Your answer must be a word-for-word copy of the data.

· · ·

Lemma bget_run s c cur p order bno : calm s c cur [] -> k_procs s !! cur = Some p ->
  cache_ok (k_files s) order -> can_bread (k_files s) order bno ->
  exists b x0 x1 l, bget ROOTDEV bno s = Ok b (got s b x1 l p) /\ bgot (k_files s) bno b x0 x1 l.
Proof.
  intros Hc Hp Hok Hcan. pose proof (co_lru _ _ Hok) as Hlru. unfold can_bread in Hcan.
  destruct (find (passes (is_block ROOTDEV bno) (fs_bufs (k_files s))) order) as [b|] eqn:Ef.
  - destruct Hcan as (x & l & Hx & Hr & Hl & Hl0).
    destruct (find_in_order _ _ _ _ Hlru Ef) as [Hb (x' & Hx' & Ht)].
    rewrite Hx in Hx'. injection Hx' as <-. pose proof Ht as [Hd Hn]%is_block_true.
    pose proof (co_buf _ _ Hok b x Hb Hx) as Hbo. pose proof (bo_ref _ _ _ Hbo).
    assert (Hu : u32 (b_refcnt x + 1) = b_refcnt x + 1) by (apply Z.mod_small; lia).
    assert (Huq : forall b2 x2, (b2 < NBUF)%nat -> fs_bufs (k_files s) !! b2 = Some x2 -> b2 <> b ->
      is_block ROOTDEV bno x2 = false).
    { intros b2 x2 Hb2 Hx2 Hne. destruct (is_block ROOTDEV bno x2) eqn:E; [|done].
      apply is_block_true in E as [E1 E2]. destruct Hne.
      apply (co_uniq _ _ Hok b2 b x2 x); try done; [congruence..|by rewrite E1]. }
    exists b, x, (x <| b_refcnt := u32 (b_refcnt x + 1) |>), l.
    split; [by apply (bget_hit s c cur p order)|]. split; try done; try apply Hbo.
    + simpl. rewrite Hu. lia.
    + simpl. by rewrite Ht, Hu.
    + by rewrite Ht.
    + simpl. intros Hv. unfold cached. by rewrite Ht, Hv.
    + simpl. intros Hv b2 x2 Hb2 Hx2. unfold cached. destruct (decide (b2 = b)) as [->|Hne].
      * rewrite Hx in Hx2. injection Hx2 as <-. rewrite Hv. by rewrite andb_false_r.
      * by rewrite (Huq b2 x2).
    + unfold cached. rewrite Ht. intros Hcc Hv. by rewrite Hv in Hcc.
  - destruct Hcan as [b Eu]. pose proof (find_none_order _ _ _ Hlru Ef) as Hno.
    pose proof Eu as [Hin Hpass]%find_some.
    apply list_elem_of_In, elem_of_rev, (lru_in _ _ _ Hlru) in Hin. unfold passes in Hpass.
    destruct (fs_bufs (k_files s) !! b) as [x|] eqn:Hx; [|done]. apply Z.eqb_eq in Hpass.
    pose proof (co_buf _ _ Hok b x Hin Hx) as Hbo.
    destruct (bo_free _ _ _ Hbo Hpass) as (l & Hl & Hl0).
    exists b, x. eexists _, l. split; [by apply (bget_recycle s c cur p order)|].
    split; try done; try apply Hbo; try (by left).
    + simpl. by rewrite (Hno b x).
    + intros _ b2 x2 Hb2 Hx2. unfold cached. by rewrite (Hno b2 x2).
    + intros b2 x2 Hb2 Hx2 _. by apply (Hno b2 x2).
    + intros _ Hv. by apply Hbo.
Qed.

· · ·

◆ ANSWER FOR THIS EXERCISE:
Lemma bget_run s c cur p order bno : calm s c cur [] -> k_procs s !! cur = Some p ->
  cache_ok (k_files s) order -> can_bread (k_files s) order bno ->
  exists b x0 x1 l, bget ROOTDEV bno s = Ok b (got s b x1 l p) /\ bgot (k_files s) bno b x0 x1 l.
Proof.
  intros Hc Hp Hok Hcan. pose proof (co_lru _ _ Hok) as Hlru. unfold can_bread in Hcan.
  destruct (find (passes (is_block ROOTDEV bno) (fs_bufs (k_files s))) order) as [b|] eqn:Ef.
  - destruct Hcan as (x & l & Hx & Hr & Hl & Hl0).
    destruct (find_in_order _ _ _ _ Hlru Ef) as [Hb (x' & Hx' & Ht)].
    rewrite Hx in Hx'. injection Hx' as <-. pose proof Ht as [Hd Hn]%is_block_true.
    pose proof (co_buf _ _ Hok b x Hb Hx) as Hbo. pose proof (bo_ref _ _ _ Hbo).
    assert (Hu : u32 (b_refcnt x + 1) = b_refcnt x + 1) by (apply Z.mod_small; lia).
    assert (Huq : forall b2 x2, (b2 < NBUF)%nat -> fs_bufs (k_files s) !! b2 = Some x2 -> b2 <> b ->
      is_block ROOTDEV bno x2 = false).
    { intros b2 x2 Hb2 Hx2 Hne. destruct (is_block ROOTDEV bno x2) eqn:E; [|done].
      apply is_block_true in E as [E1 E2]. destruct Hne.
      apply (co_uniq _ _ Hok b2 b x2 x); try done; [congruence..|by rewrite E1]. }
    exists b, x, (x <| b_refcnt := u32 (b_refcnt x + 1) |>), l.
    split; [by apply (bget_hit s c cur p order)|]. split; try done; try apply Hbo.
    + simpl. rewrite Hu. lia.
    + simpl. by rewrite Ht, Hu.
    + by rewrite Ht.
    + simpl. intros Hv. unfold cached. by rewrite Ht, Hv.
    + simpl. intros Hv b2 x2 Hb2 Hx2. unfold cached. destruct (decide (b2 = b)) as [->|Hne].
      * rewrite Hx in Hx2. injection Hx2 as <-. rewrite Hv. by rewrite andb_false_r.
      * by rewrite (Huq b2 x2).
    + unfold cached. rewrite Ht. intros Hcc Hv. by rewrite Hv in Hcc.
  - destruct Hcan as [b Eu]. pose proof (find_none_order _ _ _ Hlru Ef) as Hno.
    pose proof Eu as [Hin Hpass]%find_some.
    apply list_elem_of_In, elem_of_rev, (lru_in _ _ _ Hlru) in Hin. unfold passes in Hpass.
    destruct (fs_bufs (k_files s) !! b) as [x|] eqn:Hx; [|done]. apply Z.eqb_eq in Hpass.
    pose proof (co_buf _ _ Hok b x Hin Hx) as Hbo.
    destruct (bo_free _ _ _ Hbo Hpass) as (l & Hl & Hl0).
    exists b, x. eexists _, l. split; [by apply (bget_recycle s c cur p order)|].
    split; try done; try apply Hbo; try (by left).
    + simpl. by rewrite (Hno b x).
    + intros _ b2 x2 Hb2 Hx2. unfold cached. by rewrite (Hno b2 x2).
    + intros b2 x2 Hb2 Hx2 _. by apply (Hno b2 x2).
    + intros _ Hv. by apply Hbo.
Qed.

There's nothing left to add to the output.